Covariance shows how two variables move together. If both variables increase at the same time, the covariance is positive. If one goes up while the other goes down, it is negative.
Variance measures how spread out a variable is. If the values are very different from the average, the variance is high. If they are close to the average, the variance is low.
The slope tells us how much y changes when x increases by one unit. Covariance tells us if x and y move together, and variance tells us how much x changes. When we divide covariance by variance, we adjust for how much x varies, which gives us the slope of the line.
Here I use mtcars and regress mpg on weight.
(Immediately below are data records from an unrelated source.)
(** C6.  For every text that is empty or consists only of whitespace,
    [extractive_summarization] and [abstractive_summarization] raise
    [ValueError("Input text cannot be empty")] without any request to
    the service, and [conversation_summarization] raises [ValueError]
    when [conversation_items] is empty. *)
Theorem empty_input_rejected :
  (forall self client text sentence_count sort_by,
     only_whitespace text = true ->
     let r :=
       extractive_summarization self client text sentence_count sort_by in
     outcome r = Raised (ValueError (lit "Input text cannot be empty")) /\
     trace r = [])
  /\
  (forall self client text summary_length,
     only_whitespace text = true ->
     let r := abstractive_summarization self client text summary_length in
     outcome r = Raised (ValueError (lit "Input text cannot be empty")) /\
     trace r = [])
  /\
  (forall fuel self svc aspects,
     let r := conversation_summarization fuel self svc [] aspects in
     outcome r
     = Some (Raised (ValueError (lit "Conversation items cannot be empty")))
     /\ trace r = []).
Proof.
  split; [|split].
  - intros self client text sentence_count sort_by H r. subst r.
    unfold extractive_summarization. rewrite text_is_empty_spec, H.
    split; reflexivity.
  - intros self client text summary_length H r. subst r.
    unfold abstractive_summarization. rewrite text_is_empty_spec, H.
    split; reflexivity.
  - intros fuel self svc aspects r. split; reflexivity.
Qed.

(** C6, witness: the empty text, and a text of a space, a tab, a line
    feed and a no-break space. *)
Lemma empty_input_rejected_witness :
  (outcome (extractive_summarization Scenario.summarizer
              Scenario.throttled_extract [] 3 (lit "Rank"))
   = Raised (ValueError (lit "Input text cannot be empty")) /\
   trace (extractive_summarization Scenario.summarizer
            Scenario.throttled_extract [] 3 (lit "Rank")) = [])
  /\
  (outcome (abstractive_summarization Scenario.summarizer
              Scenario.throttled_abstract [32; 9; 10; 160]%N (lit "short"))
   = Raised (ValueError (lit "Input text cannot be empty")) /\
   trace (abstractive_summarization Scenario.summarizer
            Scenario.throttled_abstract [32; 9; 10; 160]%N (lit "short"))
   = []).
Proof.
  split.
  - apply (proj1 empty_input_rejected Scenario.summarizer
             Scenario.throttled_extract [] 3 (lit "Rank")).
    reflexivity.
  - apply (proj1 (proj2 empty_input_rejected) Scenario.summarizer
             Scenario.throttled_abstract [32; 9; 10; 160]%N (lit "short")).
    reflexivity.
Defined.

Lemma status_requests_cons e t :
  status_requests (e :: t)
  = ((if is_status_request e then 1 else 0) + status_requests t)%nat.
Proof. unfold status_requests. simpl. destruct (is_status_request e); reflexivity. Qed.

(** The busy service keeps the polling loop going for as long as there
    is fuel. *)
Lemma busy_polling fuel : forall k n url,
  fst (poll_loop fuel Scenario.busy k n url) = StillPolling /\
  status_requests (snd (poll_loop fuel Scenario.busy k n url)) = fuel.
Proof.
  induction fuel as [|fuel IH]; intros k n url; [split; reflexivity|].
  specialize (IH k (S n) url).
  cbn [poll_loop Scenario.busy get].
  change (str_eqb (lit "running") (lit "succeeded")) with false.
  change (str_eqb (lit "running") (lit "failed")) with false.
  cbv iota.
  destruct (poll_loop fuel Scenario.busy k (S n) url) as [p t].
  simpl in *. destruct IH as [-> Hn]. split; [reflexivity|].
  rewrite !status_requests_cons. simpl. lia.
Qed.

Lemma busy_conversation fuel :
  let r :=
    conversation_summarization fuel Scenario.summarizer Scenario.busy
      Scenario.chat None in
  outcome r = None /\ status_requests (trace r) = fuel.
Proof.
  intros r. subst r.
  unfold conversation_summarization.
  change (truthy Scenario.chat) with true. cbv iota. cbn [negb].
  change (conversation_items_from 0 Scenario.chat)
    with (Returned (conversationItems Scenario.chat_job)).
  cbv iota.
  change (range (max_retries Scenario.summarizer)) with [0; 1; 2]%nat.
  cbn [conversation_loop].
  unfold conversation_pass.
  cbn [Scenario.busy post].
  change Scenario.job_url with (104%N :: List.tl Scenario.job_url).
  cbv iota.
  destruct (busy_polling fuel 0 0 (104%N :: List.tl Scenario.job_url))
    as [Hp Ht].
  destruct (poll_loop fuel Scenario.busy 0 0
              (104%N :: List.tl Scenario.job_url)) as [p t].
  simpl in Hp, Ht. subst p.
  rewrite outcome_count_conversation_failure.
  rewrite trace_count_conversation_failure.
  split; [reflexivity|].
  simpl trace. rewrite status_requests_cons. exact Ht.
Qed.

Lemma conversation_loop_settles self svc items url json bound fuel :
  (forall k, (k < max_retries self)%nat -> polling_settles svc bound k) ->
  (bound <= fuel)%nat ->
  conversation_loop fuel self svc items url json (range (max_retries self))
  = conversation_loop bound self svc items url json
      (range (max_retries self)) /\
  outcome (conversation_loop bound self svc items url json
             (range (max_retries self))) <> None.
Proof.
  intros Hall Hle. rewrite !conversation_loop_retry. split.
  - apply retry_ext. intros k Hk. apply in_seq in Hk.
    apply conversation_step_settles; [apply Hall; lia | exact Hle].
  - destruct (retry_outcome (Some (Returned None)) self
                (conversation_step bound self svc items url json)
                (range (max_retries self)))
      as [H|(k & t & s' & Hk & Hs)].
    + rewrite H. discriminate.
    + intros Hnone. rewrite Hnone in Hs. apply in_seq in Hk.
      destruct (@conversation_step_settles self svc items url json bound k
                  bound) as [_ Hne]; [apply Hall; lia | lia |].
      apply (Hne t s'). exact Hs.
Qed.

(** C2 (amended).  For every input, [extractive_summarization] and
    [abstractive_summarization] make at most [max_retries] attempts of
    the vendor call and always end, by returning a result, returning
    [None] or raising.  [conversation_summarization] submits its job at
    most [max_retries] times; it ends whenever the status requests of
    each attempt meet, among the first [bound] of them, a reply that
    ends the polling (an error or one of the statuses "succeeded" and
    "failed"): from [bound] status requests per attempt on, the call has
    ended and more polling changes nothing.  [__init__] sets
    [max_retries] to 3. *)
Theorem attempts_bounded :
  (forall self client text sentence_count sort_by,
     let r :=
       extractive_summarization self client text sentence_count sort_by in
     (attempts_made (trace r) <= max_retries self)%nat /\
     ((exists value, outcome r = Returned (Some value)) \/
      outcome r = Returned None \/
      (exists e, outcome r = Raised e)))
  /\
  (forall self client text summary_length,
     let r := abstractive_summarization self client text summary_length in
     (attempts_made (trace r) <= max_retries self)%nat /\
     ((exists value, outcome r = Returned (Some value)) \/
      outcome r = Returned None \/
      (exists e, outcome r = Raised e)))
  /\
  (forall fuel self svc items aspects,
     let r := conversation_summarization fuel self svc items aspects in
     (attempts_made (trace r) <= max_retries self)%nat)
  /\
  (forall self svc items aspects bound fuel,
     (forall k, (k < max_retries self)%nat -> polling_settles svc bound k) ->
     (bound <= fuel)%nat ->
     conversation_summarization fuel self svc items aspects
     = conversation_summarization bound self svc items aspects /\
     outcome (conversation_summarization bound self svc items aspects)
     <> None)
  /\
  (forall endpoint api_key env_endpoint env_key self,
     init endpoint api_key env_endpoint env_key = Returned self ->
     max_retries self = 3%nat).
Proof.
  split; [|split; [|split; [|split]]].
  - intros self client text sentence_count sort_by r. split.
    + destruct (extractive_cases self client text sentence_count sort_by)
        as [(Ht & _)|(_ & _ & Hr)]; fold r in Ht || fold r in Hr.
      * rewrite Ht. apply Nat.le_0_l.
      * rewrite Hr, trace_count_failure.
        apply (text_attempts_bound self text
                 (ExtractiveSummaryAction sentence_count sort_by)
                 (fun j => extractive_pass self text (client j))).
    + destruct (outcome r) as [[v|]|e]; eauto.
  - intros self client text summary_length r. split.
    + destruct (abstractive_cases self client text summary_length)
        as [(Ht & _)|(_ & _ & Hr)]; fold r in Ht || fold r in Hr.
      * rewrite Ht. apply Nat.le_0_l.
      * rewrite Hr, trace_count_failure.
        apply (text_attempts_bound self text
                 (AbstractiveSummaryAction summary_length)
                 (fun j => abstractive_pass self text (client j))).
    + destruct (outcome r) as [[v|]|e]; eauto.
  - intros fuel self svc items aspects r.
    destruct (conversation_cases fuel self svc items aspects)
      as [(Ht & _)|(json & Hr)]; fold r in Ht || fold r in Hr.
    + rewrite Ht. apply Nat.le_0_l.
    + rewrite Hr, trace_count_conversation_failure.
      apply conversation_attempts_bound.
  - intros self svc items aspects bound fuel Hall Hle.
    unfold conversation_summarization.
    destruct (truthy items); cbn [negb];
      [|split; [reflexivity|]; unfold count_conversation_failure; simpl;
        destruct (total_chars items); discriminate].
    destruct (conversation_items_from 0 items) as [l|e];
      [|split; [reflexivity|]; unfold count_conversation_failure; simpl;
        destruct (total_chars items); discriminate].
    match goal with
    | |- context [conversation_loop fuel self svc items ?u ?j _] =>
        destruct (@conversation_loop_settles self svc items u j bound fuel
                    Hall Hle) as [Heq Hne]
    end.
    rewrite Heq. split; [reflexivity|].
    rewrite outcome_count_conversation_failure. exact Hne.
  - intros endpoint api_key env_endpoint env_key self H.
    apply (init_configuration _ _ _ _ H).
Qed.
model <- lm(mpg ~ wt, data = mtcars)
summary(model)
##
## Call:
## lm(formula = mpg ~ wt, data = mtcars)
##
## Residuals:
## Min 1Q Median 3Q Max
## -4.5432 -2.3647 -0.1252 1.4096 6.8727
##
## Coefficients:
## Estimate Std. Error t value Pr(>|t|)
## (Intercept) 37.2851 1.8776 19.858 < 2e-16 ***
## wt -5.3445 0.5591 -9.559 1.29e-10 ***
## ---
## Signif. codes: 0 '***' 0.001 '**' 0.01 '*' 0.05 '.' 0.1 ' ' 1
##
## Residual standard error: 3.046 on 30 degrees of freedom
## Multiple R-squared: 0.7528, Adjusted R-squared: 0.7446
## F-statistic: 91.38 on 1 and 30 DF, p-value: 1.294e-10
coef(model)[2]
## wt
## -5.344472
cov(mtcars$mpg, mtcars$wt) / var(mtcars$wt)
## [1] -5.344472
regression_slope <- coef(model)[2]
formula_slope <- cov(mtcars$mpg, mtcars$wt) / var(mtcars$wt)
regression_slope
## wt
## -5.344472
formula_slope
## [1] -5.344472
all.equal(as.numeric(regression_slope), as.numeric(formula_slope))
## [1] TRUE
The two values are the same, which shows that the formula works.
In this assignment, I looked at two datasets and identified their
data types. The mtcars dataset is cross-sectional, and
AirPassengers is time series data. I also showed that the
slope from a regression can be calculated using covariance and variance,
and both methods gave the same result.